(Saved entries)
-*-

Lemma parse_json_reads_declared_length_witness :
  parse_json demo_world (mk_request "POST" "/chat" (Some "2") (list_byte_of_string "{}" ++ list_byte_of_string "xyz")%list)
  = parse_json demo_world (mk_request "POST" "/chat" (Some "2") (list_byte_of_string "{}")).
Proof.
  exact (proj1 (parse_json_reads_declared_length demo_world
                  (mk_request "POST" "/chat" (Some "2") (list_byte_of_string "{}")) 2 eq_refl)
           (list_byte_of_string "xyz") ltac:(simpl; lia)).
Defined.

(** A POST to /chat, /analyze or /batch whose body is valid JSON but not an
    object (a list, a string, a number, true/false or null) is answered 500
    with "'<type>' object has no attribute 'get'", without any provider
    call: the operations call [payload.get] unguarded and AttributeError is
    not among the errors answered 400. *)
Theorem non_object_body_is_server_error (w : world) (config : MCPServerConfig) (req : request)
  (s : list http_call) (payload : json)
  (Hcmd : command req = "POST")
  (Hroute : In (w_url_path w (target req)) ["/chat"; "/analyze"; "/batch"])
  (Hp : parse_json w req = Ok payload)
  (Hnd : match payload with JDict _ => False | _ => True end) :
  handle_request w config req s
    = (Ok (Reply 500 (error_json ("'" ++ py_type_name payload ++ "' object has no attribute 'get'"))), s).
Proof.
  assert (R : handle_request w config req s = do_POST w config req s)
    by (unfold handle_request; rewrite Hcmd; reflexivity).
  rewrite R. unfold do_POST. rewrite Hp.
  destruct Hroute as [E|[E|[E|[]]]]; rewrite <- E; destruct payload; try contradiction; reflexivity.
Qed.

Lemma non_object_body_is_server_error_witness :
  handle_request list_body_world default_config
    (mk_request "POST" "/chat" (Some "2") (list_byte_of_string "[]")) []
  = (Ok (Reply 500 (error_json "'list' object has no attribute 'get'")), []).
Proof.
  exact (non_object_body_is_server_error list_body_world default_config
           (mk_request "POST" "/chat" (Some "2") (list_byte_of_string "[]")) [] (JList [])
           eq_refl ltac:(in_list) eq_refl I).
Defined.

-*-

The task: Using the entries above, give back exactly the line containing "exact (proj1 (parse_json_reads_declared_length", the line containing "rewrite R. unfold do_POST. rewrite Hp.", and every line between them, and nothing else.

Output of the task:
  exact (proj1 (parse_json_reads_declared_length demo_world
                  (mk_request "POST" "/chat" (Some "2") (list_byte_of_string "{}")) 2 eq_refl)
           (list_byte_of_string "xyz") ltac:(simpl; lia)).
Defined.

(** A POST to /chat, /analyze or /batch whose body is valid JSON but not an
    object (a list, a string, a number, true/false or null) is answered 500
    with "'<type>' object has no attribute 'get'", without any provider
    call: the operations call [payload.get] unguarded and AttributeError is
    not among the errors answered 400. *)
Theorem non_object_body_is_server_error (w : world) (config : MCPServerConfig) (req : request)
  (s : list http_call) (payload : json)
  (Hcmd : command req = "POST")
  (Hroute : In (w_url_path w (target req)) ["/chat"; "/analyze"; "/batch"])
  (Hp : parse_json w req = Ok payload)
  (Hnd : match payload with JDict _ => False | _ => True end) :
  handle_request w config req s
    = (Ok (Reply 500 (error_json ("'" ++ py_type_name payload ++ "' object has no attribute 'get'"))), s).
Proof.
  assert (R : handle_request w config req s = do_POST w config req s)
    by (unfold handle_request; rewrite Hcmd; reflexivity).
  rewrite R. unfold do_POST. rewrite Hp.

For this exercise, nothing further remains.